América Latina y el Caribe, tiene una gran vulnerabilidad al calentamiento global

Su situación geográfica y climática, su condición socioeconómica y demográfica y la alta sensibilidad al clima de sus activos naturales, como los bosques y la biodiversidad son los factores que previsiblemente agravarán este fenómeno que afecta a todo el globo terráqueo y que ya es uno de los retos del S.XXI.

La región de América Latina y el Caribe es una de las más vulnerables a los efectos del Calentamiento Global pese a que es una de las que menos ha contribuido a este fenómeno, según revela un informe de la Comisión Económica para América Latina y el Caribe (CEPAL).

Su situación geográfica y climática, su condición socioeconómica y demográfica y la alta sensibilidad al clima de sus activos naturales, como los bosques y la biodiversidad son los factores que previsiblemente agravarán este fenómeno que afecta a todo el globo terráqueo y que ya es uno de los retos del S.XXI.

El informe desvela que, en general, en Centroamérica y América del Sur la temperatura ha aumentado entre 0,7 y 1 °C desde mediados de los años 70, aunque hay algunas excepciones regionales. Este es el caso de la zona costera de Chile, que ha sufrido una reducción de 1 °C.

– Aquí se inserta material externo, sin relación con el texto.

(* ===== verification/Proc.v ===== *)
(** Processes: the data of src/include/proc.h, the state of the process
    subsystem, and [sched] of src/kernel/proc.c.

    A [struct proc] is a record, found by its address; the two list elements
    and the two lists inside it live in the heap of list elements at their
    offsets, its spin lock among the locks. The addresses of the static
    variables [process_list] and [run_queue] are parameters. *)
From S2P Require Import Prelude Spinlock DList Pm Ids.

(** ** Data *)

Inductive process_state : Type := ZIMBIE | INITIAL | RUNNABLE | BLOCK | RUNNING | SLEEPING.
#[global] Instance process_state_eq_dec : EqDecision process_state.
Proof. solve_decision. Defined.

Inductive process_priority : Type := FIRST | SECOND | THIRD.

(** The callee-saved registers kept across [swtch]. *)
Record context : Type := mkContext {
  c_ra : Z; c_sp : Z;
  c_s0 : Z; c_s1 : Z; c_s2 : Z; c_s3 : Z; c_s4 : Z; c_s5 : Z;
  c_s6 : Z; c_s7 : Z; c_s8 : Z; c_s9 : Z; c_s10 : Z; c_s11 : Z
}.
Definition zero_context (ra sp : Z) : context := mkContext ra sp 0 0 0 0 0 0 0 0 0 0 0 0.

(** The fields of [struct trapframe], in order; each is eight bytes of the
    page the process's [trapframe] points to. *)
Inductive tf_reg : Type :=
| kernel_satp | kernel_sp | kernel_trap | epc | kernel_hartid
| tf_ra | tf_sp | tf_gp | tf_tp | tf_t0 | tf_t1 | tf_t2 | tf_s0 | tf_s1
| tf_a0 | tf_a1 | tf_a2 | tf_a3 | tf_a4 | tf_a5 | tf_a6 | tf_a7
| tf_s2 | tf_s3 | tf_s4 | tf_s5 | tf_s6 | tf_s7 | tf_s8 | tf_s9 | tf_s10 | tf_s11
| tf_t3 | tf_t4 | tf_t5 | tf_t6.

Definition tf_all : list tf_reg :=
  [kernel_satp; kernel_sp; kernel_trap; epc; kernel_hartid;
   tf_ra; tf_sp; tf_gp; tf_tp; tf_t0; tf_t1; tf_t2; tf_s0; tf_s1;
   tf_a0; tf_a1; tf_a2; tf_a3; tf_a4; tf_a5; tf_a6; tf_a7;
   tf_s2; tf_s3; tf_s4; tf_s5; tf_s6; tf_s7; tf_s8; tf_s9; tf_s10; tf_s11;
   tf_t3; tf_t4; tf_t5; tf_t6].

Definition tf_off (r : tf_reg) : Z :=
  match r with
  | kernel_satp => 0 | kernel_sp => 8 | kernel_trap => 16 | epc => 24 | kernel_hartid => 32
  | tf_ra => 40 | tf_sp => 48 | tf_gp => 56 | tf_tp => 64 | tf_t0 => 72 | tf_t1 => 80
  | tf_t2 => 88 | tf_s0 => 96 | tf_s1 => 104 | tf_a0 => 112 | tf_a1 => 120 | tf_a2 => 128
  | tf_a3 => 136 | tf_a4 => 144 | tf_a5 => 152 | tf_a6 => 160 | tf_a7 => 168 | tf_s2 => 176
  | tf_s3 => 184 | tf_s4 => 192 | tf_s5 => 200 | tf_s6 => 208 | tf_s7 => 216 | tf_s8 => 224
  | tf_s9 => 232 | tf_s10 => 240 | tf_s11 => 248 | tf_t3 => 256 | tf_t4 => 264 | tf_t5 => 272
  | tf_t6 => 280
  end.
Definition TRAPFRAME_SIZE : Z := 288.

Record proc : Type := mkProc {
  status : process_state;
  pid : Z;
  kstack : Z;
  trapframe : addr;
  in_run_queue : bool;
  priority : process_priority;
  parent : addr;
  vruntime : Z;
  pagetable : addr;
  ctx : context;
  chan : addr;
  cwd : addr;
  heap_start : Z;
  heap_end : Z;
  exit_state : Z;
  name : list Z
}.

(** Offsets of the embedded lists and list elements, and the inverse that
    [list_entry] computes. *)
Definition child_list_of (p : addr) : addr := p + 48.
Definition file_list_of (p : addr) : addr := p + 80.
Definition elem_at (p : addr) : addr := p + 112.
Definition sched_elem_at (p : addr) : addr := p + 128.
Definition proc_of_elem (e : addr) : addr := e - 112.
Definition proc_of_sched_elem (e : addr) : addr := e - 128.
Definition SIZEOF_PROC : Z := 392.

Definition set_status (x : process_state) (p : proc) : proc :=
  let 'mkProc _ a b c d e f g h i j k l m n o := p in mkProc x a b c d e f g h i j k l m n o.
Definition set_pid (x : Z) (p : proc) : proc :=
  let 'mkProc a _ b c d e f g h i j k l m n o := p in mkProc a x b c d e f g h i j k l m n o.
Definition set_kstack (x : Z) (p : proc) : proc :=
  let 'mkProc a b _ c d e f g h i j k l m n o := p in mkProc a b x c d e f g h i j k l m n o.
Definition set_trapframe (x : addr) (p : proc) : proc :=
  let 'mkProc a b c _ d e f g h i j k l m n o := p in mkProc a b c x d e f g h i j k l m n o.
Definition set_in_run_queue (x : bool) (p : proc) : proc :=
  let 'mkProc a b c d _ e f g h i j k l m n o := p in mkProc a b c d x e f g h i j k l m n o.
Definition set_priority (x : process_priority) (p : proc) : proc :=
  let 'mkProc a b c d e _ f g h i j k l m n o := p in mkProc a b c d e x f g h i j k l m n o.
Definition set_parent (x : addr) (p : proc) : proc :=
  let 'mkProc a b c d e f _ g h i j k l m n o := p in mkProc a b c d e f x g h i j k l m n o.
Definition set_vruntime (x : Z) (p : proc) : proc :=
  let 'mkProc a b c d e f g _ h i j k l m n o := p in mkProc a b c d e f g x h i j k l m n o.
Definition set_pagetable (x : addr) (p : proc) : proc :=
  let 'mkProc a b c d e f g h _ i j k l m n o := p in mkProc a b c d e f g h x i j k l m n o.
Definition set_ctx (x : context) (p : proc) : proc :=
  let 'mkProc a b c d e f g h i _ j k l m n o := p in mkProc a b c d e f g h i x j k l m n o.
Definition set_chan (x : addr) (p : proc) : proc :=
  let 'mkProc a b c d e f g h i j _ k l m n o := p in mkProc a b c d e f g h i j x k l m n o.
Definition set_cwd (x : addr) (p : proc) : proc :=
  let 'mkProc a b c d e f g h i j k _ l m n o := p in mkProc a b c d e f g h i j k x l m n o.
Definition set_heap_start (x : Z) (p : proc) : proc :=
  let 'mkProc a b c d e f g h i j k l _ m n o := p in mkProc a b c d e f g h i j k l x m n o.
Definition set_heap_end (x : Z) (p : proc) : proc :=
  let 'mkProc a b c d e f g h i j k l m _ n o := p in mkProc a b c d e f g h i j k l m x n o.
Definition set_exit_state (x : Z) (p : proc) : proc :=
  let 'mkProc a b c d e f g h i j k l m n _ o := p in mkProc a b c d e f g h i j k l m n x o.
Definition set_name (x : list Z) (p : proc) : proc :=
  let 'mkProc a b c d e f g h i j k l m n o _ := p in mkProc a b c d e f g h i j k l m n o x.

(** ** State

    [ps_cur] is the [proc] field of the hart's [struct cpu]; its lock fields
    are in the lock state. *)
Record psys : Type := mkPs {
  ps_pm : pmst;
  ps_pids : list Z;
  ps_links : store;
  ps_procs : gmap addr proc;
  ps_cur : addr;
  min_vruntime : Z
}.

Definition ps_lk (s : psys) : lockst := pm_lk (ps_pm s).

Definition put_pm (x : pmst) (s : psys) : psys :=
  mkPs x (ps_pids s) (ps_links s) (ps_procs s) (ps_cur s) (min_vruntime s).
Definition put_lk (x : lockst) (s : psys) : psys := put_pm (set_lk x (ps_pm s)) s.
Definition put_pids (x : bmst) (s : psys) : psys :=
  mkPs (set_lk (bm_lk x) (ps_pm s)) (bits x) (ps_links s) (ps_procs s) (ps_cur s) (min_vruntime s).
Definition put_links (x : store) (s : psys) : psys :=
  mkPs (ps_pm s) (ps_pids s) x (ps_procs s) (ps_cur s) (min_vruntime s).
Definition put_procs (x : gmap addr proc) (s : psys) : psys :=
  mkPs (ps_pm s) (ps_pids s) (ps_links s) x (ps_cur s) (min_vruntime s).
Definition put_cur (x : addr) (s : psys) : psys :=
  mkPs (ps_pm s) (ps_pids s) (ps_links s) (ps_procs s) x (min_vruntime s).
Definition put_min (x : Z) (s : psys) : psys :=
  mkPs (ps_pm s) (ps_pids s) (ps_links s) (ps_procs s) (ps_cur s) x.

(** The operations of the components below, in this state. *)
Definition lock_op {A} (m : K lockst A) : K psys A := zoom ps_lk put_lk m.
Definition pm_op {A} (m : K pmst A) : K psys A := zoom ps_pm put_pm m.
Definition pid_op {A} (m : K bmst A) : K psys A :=
  zoom (fun s => mkBm (ps_lk s) (ps_pids s)) put_pids m.
Definition list_op {A} (m : K store A) : K psys A := zoom ps_links put_links m.

(** [p->f] and [p->f = v]; no process at that address is a [Fault]. *)
Definition getp {A} (f : proc -> A) (p : addr) : K psys A := fun s =>
  match ps_procs s !! p with Some x => Ret (f x, s) | None => Fault end.
Definition setp (f : proc -> proc) (p : addr) : K psys unit := fun s =>
  match ps_procs s !! p with
  | Some x => Ret (tt, put_procs (<[p := f x]> (ps_procs s)) s)
  | None => Fault
  end.

Definition cur_proc : K psys addr := kget ps_cur.
Definition getpid : K psys Z := p <- cur_proc ;; getp pid p.

(** ** Handing the hart over

    [swtch] is assembly that stores the callee-saved registers and loads those
    of the other thread of control. To the code that calls it, it is whatever
    the rest of the system does until this thread is resumed: a parameter. *)
Definition sched_enter : K psys bool :=
  p <- cur_proc ;;
  h <- lock_op (holding (proc_lock p)) ;;
  kwhen (negb h) (kpanic "sched p->lock") ;;
  n <- lock_op (kget (fun l => noff (hcpu l))) ;;
  kwhen (negb (n =? 1)) (kpanic "sched locks") ;;
  st <- getp status p ;;
  kwhen (bool_decide (st = RUNNING)) (kpanic "sched running") ;;
  i <- lock_op intr_get ;;
  kwhen i (kpanic "sched interruptible") ;;
  lock_op (kget (fun l => intena (hcpu l))).
Definition sched_leave (ie : bool) : K psys unit := lock_op (kmod (on_cpu (set_intena ie))).

(** [S] is the state of everything the other threads can change. *)
Definition sched {S} `{Lens S psys} (swtch : K S unit) : K S unit :=
  ie <- via sched_enter ;; swtch ;; via (sched_leave ie).


(** ** Lemmas *)

Lemma tf_off_index r i : tf_all !! i = Some r -> tf_off r = 8 * Z.of_nat i.
Proof.
  unfold tf_all. do 36 (destruct i as [|i]; [intros [= <-]; reflexivity|]). done.
Qed.

Lemma tf_off_bounds r : 0 <= tf_off r /\ tf_off r + 8 <= TRAPFRAME_SIZE.
Proof. by destruct r. Qed.

Lemma tf_off_disjoint r1 r2 : r1 <> r2 -> tf_off r1 + 8 <= tf_off r2 \/ tf_off r2 + 8 <= tf_off r1.
Proof. intros H. destruct r1, r2; try done; simpl; lia. Qed.

Lemma proc_of_elem_at p : proc_of_elem (elem_at p) = p.
Proof. unfold proc_of_elem, elem_at. lia. Qed.
Lemma proc_of_sched_elem_at p : proc_of_sched_elem (sched_elem_at p) = p.
Proof. unfold proc_of_sched_elem, sched_elem_at. lia. Qed.

Lemma getp_ok {A} (f : proc -> A) p s x : ps_procs s !! p = Some x -> getp f p s = Ret (f x, s).
Proof. intros H. unfold getp. by rewrite H. Qed.
Lemma setp_ok f p s x :
  ps_procs s !! p = Some x -> setp f p s = Ret (tt, put_procs (<[p := f x]> (ps_procs s)) s).
Proof. intros H. unfold setp. by rewrite H. Qed.

Lemma lock_op_ok {A} (m : K lockst A) s a l : m (ps_lk s) = Ret (a, l) -> lock_op m s = Ret (a, put_lk l s).
Proof. apply zoom_ret. Qed.
Lemma list_op_ok {A} (m : K store A) s a l : m (ps_links s) = Ret (a, l) -> list_op m s = Ret (a, put_links l s).
Proof. apply zoom_ret. Qed.
Lemma list_read_ok {A} (m : K store A) s a : m (ps_links s) = Ret (a, ps_links s) -> list_op m s = Ret (a, s).
Proof. intros H. erewrite list_op_ok by exact H. by destruct s. Qed.

(** Entering and leaving a critical section. *)
Lemma lock_enter lk s :
  lock_free lk (ps_lk s) ->
  exists l, lock_op (acquire lk) s = Ret (tt, put_lk l s) /\ l ≡ acquired lk (ps_lk s).
Proof.
  intros Hf. destruct (acquire_free lk _ Hf) as (l & Hl & E). exists l. split; [|done].
  by apply lock_op_ok.
Qed.

Lemma lock_leave lk l0 s :
  lock_free lk l0 -> cpu_ok (hcpu l0) -> ps_lk s ≡ acquired lk l0 ->
  exists l, lock_op (release lk) s = Ret (tt, put_lk l s) /\ lk_restored l0 l.
Proof.
  intros Hf Hc E. destruct (acquired_released lk l0 _ Hf Hc E) as (l & Hl & R).
  exists l. split; [|done]. by apply lock_op_ok.
Qed.

(** The same when the section left the locks as it found them. *)
Lemma lock_leave_restored lk l0 l s :
  lock_free lk l0 -> cpu_ok (hcpu l0) -> l ≡ acquired lk l0 -> lk_restored l (ps_lk s) ->
  exists l', lock_op (release lk) s = Ret (tt, put_lk l' s) /\ lk_restored l0 l'.
Proof.
  intros Hf Hc (E1 & E2 & E3) (R1 & R2 & R3 & R4 & R5). apply lock_leave; [exact Hf|exact Hc|].
  assert (Hn : 0 < noff (hcpu l)) by (rewrite E2; cbn; destruct Hc; lia).
  split; [congruence|]. split; [|intros x; by rewrite R5].
  rewrite <- E2. destruct (hcpu (ps_lk s)), (hcpu l). cbn in *. f_equal; [done|by apply R4|done].
Qed.
(** What holds inside a critical section of [lk]. *)
Lemma acquired_ready lk l0 l : cpu_ok (hcpu l0) -> l ≡ acquired lk l0 ->
  cpu_ok (hcpu l) /\ forall k, k <> lk -> lock_free k l0 -> lock_free k l.
Proof.
  intros Hc (E1 & E2 & E3). split.
  - unfold cpu_ok. rewrite E2. cbn. destruct Hc. split; [lia|done].
  - intros k Hk Hf. unfold lock_free. rewrite E3. cbn. by rewrite set_lock_ne.
Qed.

(** [s'] differs from [s] at most in the processes, the heap of list elements
    and [min_vruntime]; locks and interrupts are as before. *)
Definition calm (s s' : psys) : Prop :=
  ps_cur s' = ps_cur s /\ ps_pids s' = ps_pids s /\
  pm_mem (ps_pm s') = pm_mem (ps_pm s) /\ freelist (ps_pm s') = freelist (ps_pm s) /\
  lk_restored (ps_lk s) (ps_lk s').

Lemma calm_trans s1 s2 s3 : calm s1 s2 -> calm s2 s3 -> calm s1 s3.
Proof.
  intros (A1 & A2 & A3 & A4 & A5) (B1 & B2 & B3 & B4 & B5).
  unfold calm. rewrite B1, B2, B3, B4. split_and!; [done..|by eapply lk_restored_trans].
Qed.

Asimismo, las previsiones apuntan a que la temperatura subirá a lo largo de este siglo entre 1,6 y 4 °C en las regiones de Centroamérica y América del Sur y que los fenómenos climáticos extremos sufrirán modificaciones significativas.

Por otro lado, las proyecciones climáticas medias de toda la Tierra sugieren un aumento de temperatura de entre 1 y 3,7 °C, con un incremento de entre 1 y 2 °C para 2050 y escenarios extremos de hasta 4,8 °C de aumento para finales del S.XXI.

VARIACIÓN EN LAS PRECIPITACIONES

Por otra parte, las precipitaciones se modificarán a causa del Cambio Climático, pero de forma diferente según la región. En las últimas décadas ha habido un aumento de las precipitaciones anuales en la región suroriental de América del Sur, pero las lluvias han disminuido en Centroamérica y la zona centro-sur de Chile.

En cuanto a las proyecciones futuras, se prevén más cambios, que en Centroamérica pasarían por unos niveles de precipitación de entre un -22 por ciento y un 7 por ciento a finales de este siglo. En el caso de América del Sur, se prevé por ejemplo una reducción del 22% en el noreste del Brasil y un incremento del 25% en la zona suroriental de América del Sur.

Además, la masa de los mantos de hielo de Groenlandia y la Antártida, los glaciares y los hielos del Ártico se han reducido considerablemente en las últimas décadas, y la superficie media anual del hielo marino ártico ha experimentado un descenso de entre 0,45 y 0,51 millones de km2 por década durante el período 1979-2012 y mengua cada vez más en el período de verano.

EL COSTE ECONÓMICO DEL CAMBIO CLIMÁTICO.

El informe también cifra los costos económicos del cambio climático para América Latina y el Caribe en 2050, que se situarían entre el 1,5% y el 5% del PIB regional.

Aunque el cambio climático es un fenómeno de largo plazo cuyos efectos serán más intensos en la segunda mitad de este siglo, para frenarlo es necesario actuar con urgencia. La CEPAL propone disminuir las emisiones de gases de efecto invernadero de las alrededor de 7 toneladas per cápita al año actuales, a 2 toneladas per cápita en 20150 y continuar esta tendencia hasta 1 tonelada per cápita a final de siglo.

No obstante, también es necesario un cambio en las infraestructuras y el modelo productivo, ya que el actual produce niveles peligrosos de emisiones de CO2 y hace imposible cumplir las metas climáticas que los países se han impuesto para 2050. En América Latina y el Caribe encontramos diferencias entre los países, pero en conjunto las emisiones representan el 9% de las mundiales.

El organismo apuesta por migrar a economías sostenibles y abordar procesos de adaptación al nuevo contexto que también lo sean. Este tránsito requiere, por ejemplo, modificar la matriz energética y la infraestructura disponible, además de los sistemas de movilidad.

El transporte es un problema para América Latina y el Caribe porque la baja calidad del público hace que los ciudadanos adopten un vehículo privado y el consiguiente gasto de gasolina en cuanto se lo pueden permitir. Además la planificación a largo plazo de un sistema sostenible se debe abordar desde hoy mismo porque la infraestructura que se construye actualmente tendrá una vida útil hasta 2050 y, por tanto, incidirá en las emisiones futuras.

Paradójicamente los costos para llevar adelante los procesos de adaptación en América Latina y el Caribe son inferiores al 0,5% del PIB regional, una cifra mucho menor al costo económico y social que supondría afrontar el Cambio Climático sin haber tomado ninguna medida.